**About this task**
In the data below, find every line that has the string "injection", and copy it.

(Information given Opens)

(* ===== verification/PaxosValues.v ===== *)
(** * Paxos: where values come from

    A predicate on values that holds of everything a node stores and of what
    an event brings holds of everything the node stores and sends afterwards:
    no handler makes a value up. *)

From S2P Require Import Prelude Types Storage Paxos PaxosLocal.
Import Paxos.

Section values.
Context {V St : Type} `{EqDecision V}.
Context (mp : bool) (P : V → Prop).
Abbreviation PP := (PaxosProtocol V St).
Abbreviation Out := (list (Outgoing (PaxosMessage V))).
Implicit Types (p : PP) (e : PEnv) (i : PaxosInstance V) (out : Out).

Definition opt_ok (o : option (ProposalNumber * V)) : Prop := ∀ pn v, o = Some (pn, v) → P v.

Record inst_ok i : Prop := {
  io_highest : opt_ok (highest_accepted i);
  io_accepted : opt_ok (accepted i);
  io_proposed v : proposed_value i = Some v → P v;
}.

Record vals_ok p : Prop := {
  vo_inst slot i : instances p !! slot = Some i → inst_ok i;
  vo_decided slot v : decided_slots p !! slot = Some v → P v;
  vo_pending : Forall (λ d, P (d_value d)) (pending_decisions p);
  vo_recent : Forall (λ r, P r.2) (recent_decisions p);
  vo_forwarded : Forall (λ f, P (f_value f)) (forwarded_proposals p);
  vo_election el : election p = Some el → Forall (λ r, P r.2) (e_accepted el);
}.

Definition msg_ok (msg : PaxosMessage V) : Prop :=
  match msg with
  | Promise _ _ acc => opt_ok acc
  | Accept _ _ v | Accepted _ _ v | Decide _ v | PForward v => P v
  | PromiseLeader _ acc => Forall (λ r, P r.2) acc
  | _ => True
  end.
Definition outs_ok out : Prop := Forall (λ o, msg_ok (message o)) out.
Definition res_ok (r : PP * Out) : Prop := vals_ok r.1 ∧ outs_ok r.2.

Lemma res_ok_quiet p : vals_ok p → res_ok (p, []).
Proof. intros Hv. split; [done|constructor]. Qed.

Lemma new_inst_ok : inst_ok PaxosInstance_new.
Proof. by split. Qed.

Lemma create_ok p slot : vals_ok p → inst_ok (get_or_create_instance p slot).
Proof.
  intros Hv. unfold get_or_create_instance. destruct (instances p !! slot) eqn:E; simpl.
  - by eapply vo_inst.
  - apply new_inst_ok.
Qed.

(** A change of the fields that hold no values. *)
Lemma vals_ok_same p p1 :
  vals_ok p → instances p1 = instances p → decided_slots p1 = decided_slots p →
  pending_decisions p1 = pending_decisions p → recent_decisions p1 = recent_decisions p →
  forwarded_proposals p1 = forwarded_proposals p →
  (election p1 = election p ∨ election p1 = None) → vals_ok p1.
Proof.
  intros [] E1 E2 E3 E4 E5 E6. split; rewrite ?E1, ?E2, ?E3, ?E4, ?E5; try done.
  destruct E6 as [->| ->]; done.
Qed.

Lemma vals_ok_set slot i p p1 :
  vals_ok p → inst_ok i → instances p1 = <[slot := i]> (instances p) →
  decided_slots p1 = decided_slots p →
  pending_decisions p1 = pending_decisions p → recent_decisions p1 = recent_decisions p →
  forwarded_proposals p1 = forwarded_proposals p → election p1 = election p → vals_ok p1.
Proof.
  intros [] Hi E1 E2 E3 E4 E5 E6. split; rewrite ?E1, ?E2, ?E3, ?E4, ?E5, ?E6; try done.
  intros s j [[<- <-]|[_ ?]]%lookup_insert_Some; eauto.
Qed.

Lemma remove_forwarded_ok v fs :
  Forall (λ f, P (f_value f)) fs → Forall (λ f, P (f_value f)) (remove_forwarded v fs).
Proof.
  induction 1 as [|f fs Hf Hfs IH]; simpl; [constructor|]. case_bool_decide; [done|by constructor].
Qed.

Lemma decide_ok e slot v p p1 :
  vals_ok p → P v → decide mp e slot v p = Some p1 → vals_ok (remove_instance slot p1).
Proof.
  intros [] Hv Hd.
  assert (Forall (λ f, P (f_value f)) (forwarded_proposals p1)) as Hf.
  { unfold decide in Hd. destruct (if (_ <=? _)%N then _ else _); [|done]. simpl in Hd.
    destruct mp; injection Hd as <-; simpl; [by apply remove_forwarded_ok|done]. }
  apply decide_shape in Hd as (next & fs & -> & _). simpl in Hf. split; simpl; try done.
  - intros s i [_ ?]%lookup_delete_Some. eauto.
  - intros s w [[_ <-]|[_ ?]]%lookup_insert_Some; eauto.
  - apply Forall_app. split; [done|by apply Forall_singleton].
  - apply Forall_app. split; [done|by apply Forall_singleton].
Qed.

Lemma decide_and_tell_ok e slot v p r :
  vals_ok p → P v → decide_and_tell mp e slot v p = Some r → res_ok r.
Proof.
  unfold decide_and_tell. intros Hv Hp Hd. destruct (decide _ _ _ _ _) as [q|] eqn:Hq; [|done].
  simpl in Hd. injection Hd as <-. split; [by eapply decide_ok|by apply Forall_singleton].
Qed.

(Information given Closes)

**Answer to this problem**
    destruct mp; injection Hd as <-; simpl; [by apply remove_forwarded_ok|done]. }
  simpl in Hd. injection Hd as <-. split; [by eapply decide_ok|by apply Forall_singleton].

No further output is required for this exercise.